### REQUIREMENT
Given the material below, repeat exactly the lines from the one containing "(size, rest) =>" through the final line, and nothing else.

### LISTED RECORDS
>>>

(* ===== verification/Dns.v ===== *)
(** * dns/policy.go: DNS routing policy and the DNSCrypt probe

    [Build] turns a configuration into nameserver-policy entries; [Validate] adds
    the managed files and the probes of local listeners, whose file system and
    network answers are parameters; the probe's packets are byte lists. *)
From Stdlib Require Import Ascii.
From S2P Require Import Prelude GoTime GoSort GoStrings GoNet GoPath ConfigTypes ConfigValidate ResourceValidate.
Open Scope Z_scope.
Open Scope go_scope.

(** filters.Name and resources.ManagedFilename are used by several packages. *)
Definition provider_name (resourceID : string) : string :=
  if negb (ValidStableID resourceID) then "" else "managed-" +:+ resourceID.

Record endpoint := mkEndpoint { ep_host : string; ep_port : string; ep_network : string }.

Abbreviation DnsPolicy := (gmap string (list string)) (only parsing).

Section dns.
Context `{GoNet}.

Definition dns_parseEndpoint (raw : string) : result string endpoint :=
  if negb (contains raw "://") then
    match split_host_port raw with
    | None => Err "dns: invalid resolver endpoint"
    | Some (host, port) =>
        fail_if streq host "" || negb (validPort port) with "dns: invalid resolver endpoint";
        Ok (mkEndpoint host (canonical_port port) "udp")
    end
  else
    match url_parse raw with
    | None => Err "dns: invalid resolver endpoint"
    | Some u =>
        fail_if u_User u || streq (u_Host u) "" || negb (streq (u_Opaque u) "") with "dns: invalid resolver endpoint";
        let network := to_lower (u_Scheme u) in
        fail_if negb (str_in network ["udp"; "tcp"; "tls"; "https"; "quic"]) with "dns: unsupported resolver scheme";
        let host := url_hostname u in
        let port := url_port u in
        fail_if streq host "" with "dns: invalid resolver host";
        let port := if streq port "" then
                      if streq network "https" then "443"
                      else if str_in network ["tls"; "quic"] then "853" else "53"
                    else port in
        fail_if negb (validPort port) with "dns: invalid resolver port";
        fail_if negb (streq network "https") && negb (streq (u_Path u) "") && negb (streq (u_Path u) "/")
          with "dns: unexpected resolver path";
        Ok (mkEndpoint host (canonical_port port) network)
    end.

Definition dns_validateListen (address : string) : result string unit :=
  match split_host_port address with
  | None => Err "dns: listen address must be loopback with a valid port"
  | Some (host, port) =>
      fail_if negb (match parse_ip host with Some ip => ip_IsLoopback ip | None => false end) ||
              negb (validPort port)
        with "dns: listen address must be loopback with a valid port";
      Ok tt
  end.

Definition dns_isLoopback (host : string) : bool :=
  if equal_fold "localhost" host then true
  else match parse_ip host with Some ip => ip_IsLoopback ip | None => false end.
Definition dns_isLocalListen (host : string) : bool :=
  match parse_ip host with Some ip => ip_IsLoopback ip || ip_IsUnspecified ip | None => false end.

(** The first loop over the resolver sets. *)
Definition build_endpoint (set : ResolverSet) (raw : string) : result string unit :=
  match dns_parseEndpoint raw with
  | Err e => Err e
  | Ok parsed =>
      fail_if rs_DNSCrypt set &&
              (negb (dns_isLoopback (ep_host parsed)) ||
               (negb (streq (ep_network parsed) "udp") && negb (streq (ep_network parsed) "tcp")))
        with "dns: DNSCrypt listener must be a loopback UDP or TCP endpoint";
      Ok tt
  end.
Definition build_set (sets : DnsPolicy) (set : ResolverSet) : result string DnsPolicy :=
  fail_if negb (ValidStableID (rs_ID set)) || (len (rs_Endpoints set) =? 0) with "dns: invalid or empty resolver set";
  match sets !! rs_ID set with
  | Some _ => Err "dns: duplicate resolver set"
  | None =>
      match each (build_endpoint set) (rs_Endpoints set) with
      | Err e => Err e
      | Ok _ => Ok (<[rs_ID set := rs_Endpoints set]> sets)
      end
  end.

Definition build_resource (resources : gmap string Resource) (r : Resource) : result string (gmap string Resource) :=
  fail_if negb (ValidStableID (r_ID r)) with "dns: invalid resource ID";
  match resources !! r_ID r with
  | Some _ => Err "dns: duplicate resource ID"
  | None => Ok (<[r_ID r := r]> resources)
  end.

(** The second loop: no endpoint may be the listener itself. *)
Definition build_loopback (listenHost listenPort : string) (set : ResolverSet) (raw : string) : result string unit :=
  match dns_parseEndpoint raw with
  | Err e => Err e
  | Ok parsed =>
      fail_if rs_DNSCrypt set && negb (dns_isLoopback (ep_host parsed)) with "dns: DNSCrypt listener must be loopback";
      fail_if streq (ep_port parsed) listenPort && dns_isLoopback (ep_host parsed) && dns_isLocalListen listenHost
        with "dns: resolver endpoint loops back to dns.listen";
      Ok tt
  end.

(** One matcher of a route: how many there are so far, and the last key. *)
Definition suffix_matcher (route : DNSRoute) (acc : Z * string) : result string (Z * string) :=
  if streq (dr_Suffix route) "" then Ok acc else
  fail_if negb (ValidDomain (dr_Suffix route)) with "dns: invalid suffix";
  Ok (acc.1 + 1, "+." +:+ trim_prefix (trim_suffix (dr_Suffix route) ".") ".").
Definition geosite_matcher (route : DNSRoute) (acc : Z * string) : result string (Z * string) :=
  if streq (dr_GeoSite route) "" then Ok acc else
  fail_if negb (ValidRuleToken (dr_GeoSite route)) with "dns: invalid GeoSite selector";
  Ok (acc.1 + 1, "geosite:" +:+ dr_GeoSite route).
Definition resource_matcher (resources : gmap string Resource) (route : DNSRoute) (acc : Z * string)
    : result string (Z * string) :=
  if streq (dr_Resource route) "" then Ok acc else
  match resources !! dr_Resource route with
  | None => Err "dns: route resource must be an enabled domain rule-set"
  | Some r =>
      fail_if negb (r_Enabled r) || negb (streq (r_Kind r) ResourceRuleSet) || negb (streq (r_RuleType r) RuleDomain)
        with "dns: route resource must be an enabled domain rule-set";
      match ValidateDeclaration r with
      | Err e => Err e
      | Ok _ => Ok (acc.1 + 1, "rule-set:" +:+ provider_name (dr_Resource route))
      end
  end.

Definition build_route (sets : DnsPolicy) (resources : gmap string Resource) (policy : DnsPolicy) (route : DNSRoute)
    : result string DnsPolicy :=
  fail_if negb (ValidStableID (dr_ResolverSet route)) with "dns: route has no valid resolver set";
  match sets !! dr_ResolverSet route with
  | None => Err "dns: unknown resolver set"
  | Some endpoints =>
      match (suffix_matcher route (0, "") ≫= geosite_matcher route) ≫= resource_matcher resources route with
      | Err e => Err e
      | Ok (matchers, key) =>
          fail_if negb (matchers =? 1) with "dns: route must select exactly one suffix, GeoSite, or domain rule-set resource";
          match policy !! key with
          | Some _ => Err "dns: duplicate route matcher"
          | None => Ok (<[key := endpoints]> policy)
          end
      end
  end.

Definition dns_Build (s : Snapshot) : result string DnsPolicy :=
  dns_validateListen (dn_Listen (cs_DNS s)) ≫= λ _,
  fold_each build_set ∅ (dn_ResolverSets (cs_DNS s)) ≫= λ sets,
  fold_each build_resource ∅ (cs_Resources s) ≫= λ resources,
  let '(listenHost, listenPort) := listen_parts (dn_Listen (cs_DNS s)) in
  each (λ set, each (build_loopback listenHost listenPort set) (rs_Endpoints set)) (dn_ResolverSets (cs_DNS s)) ≫= λ _,
  fold_each (build_route sets resources) ∅ (dn_Routes (cs_DNS s)).

Definition SortedKeys (policy : DnsPolicy) : list string :=
  insertion_sort string_ltb (map_to_list policy).*1.

(** ** Managed files and live listeners *)
(** resources.ManagedFilename, [os.Lstat] (symbolic link, regular file) and
    the answer of [probeDNSCrypt]. *)
Context (managed_filename : Resource → string) (lstat : string → option (bool * bool))
  (probe : endpoint → result string unit).

Definition validate_route (managedPaths : gmap string string) (resources : gmap string Resource) (home : string)
    (route : DNSRoute) : result string string :=
  if streq (dr_Resource route) "" then Ok home else
  let path := default "" (managedPaths !! dr_Resource route) in
  fail_if streq path "" || negb (filepath_is_abs path) with "dns: required rule-set resource has no managed absolute path";
  match resources !! dr_Resource route with
  | None => Err "dns: rule-set resource path is not its registry destination"
  | Some r =>
      fail_if negb (streq (filepath_base path) (managed_filename r))
        with "dns: rule-set resource path is not its registry destination";
      fail_if negb (streq home "") && negb (streq (filepath_dir path) home)
        with "dns: rule-set resources do not share one managed home";
      match lstat path with
      | None => Err "dns: required rule-set resource is unavailable"
      | Some (symlink, regular) =>
          fail_if symlink || negb regular with "dns: required rule-set resource is unavailable";
          Ok (if streq home "" then filepath_dir path else home)
      end
  end.

Definition validate_listener (dnscrypt : bool) (raw : string) : result string unit :=
  match dns_parseEndpoint raw with
  | Err e => Err e
  | Ok parsed => if negb dnscrypt then Ok tt else probe parsed
  end.

Definition dns_Validate (s : Snapshot) (managedPaths : gmap string string) : result string unit :=
  dns_Build s ≫= λ _,
  let resources := foldl (λ m r, <[r_ID r := r]> m) ∅ (cs_Resources s) in
  fold_each (validate_route managedPaths resources) "" (dn_Routes (cs_DNS s)) ≫= λ _,
  each (λ set, each (validate_listener (rs_DNSCrypt set)) (rs_Endpoints set)) (dn_ResolverSets (cs_DNS s)).
End dns.

(** ** The probe's packets *)
Definition u16_bytes (n : Z) : list ascii := [byte (Z.shiftr n 8 mod 256); byte (n mod 256)].
Definition u16_of (l : list ascii) : Z :=
  match l with a :: b :: _ => Z.lor (Z.shiftl (code a) 8) (code b) | _ => 0 end.

(** [dnsProbeQuery] for a random identifier: a header with recursion desired and
    one question, clashpulse.invalid of type A in class IN. *)
Definition dnsProbeQuery (id : Z) : list ascii :=
  u16_bytes id ++ [byte 1; byte 0] ++ u16_bytes 1 ++ u16_bytes 0 ++ u16_bytes 0 ++ u16_bytes 0 ++
  [byte 10] ++ bytes_of "clashpulse" ++ [byte 7] ++ bytes_of "invalid" ++ [byte 0; byte 0; byte 1; byte 0; byte 1].

Definition validateDNSResponse (response : list ascii) (id : Z) : result string unit :=
  fail_if (len response <? 12) || negb (u16_of response =? id) ||
          (Z.land (u16_of (drop 2 response)) 32768 =? 0)
    with "dns: invalid DNS probe response";
  Ok tt.

(** The bytes a TCP probe writes: the query behind its length. *)
Definition tcp_packet (query : list ascii) : list ascii := u16_bytes (len query) ++ query.

(** The exchange over TCP given the bytes the peer sends: [None] where
    [io.ReadFull] fails for lack of bytes. *)
Definition read_full (n : Z) (stream : list ascii) : option (list ascii * list ascii) :=
  if len stream <? n then None else Some (take (Z.to_nat n) stream, drop (Z.to_nat n) stream).

Definition tcp_answer (stream : list ascii) (id : Z) : result string unit :=
  match read_full 2 stream with
  | None => Err "EOF"
  | Some (size, rest) =>
      let length := u16_of size in
      fail_if (length <? 12) || (4096 <? length) with "dns: invalid DNS response length";
      match read_full length rest with
      | None => Err "unexpected EOF"
      | Some (response, _) => validateDNSResponse response id
      end
  end.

<<<

### RESULT FOR THIS EXERCISE
  | Some (size, rest) =>
      let length := u16_of size in
      fail_if (length <? 12) || (4096 <? length) with "dns: invalid DNS response length";
      match read_full length rest with
      | None => Err "unexpected EOF"
      | Some (response, _) => validateDNSResponse response id
      end
  end.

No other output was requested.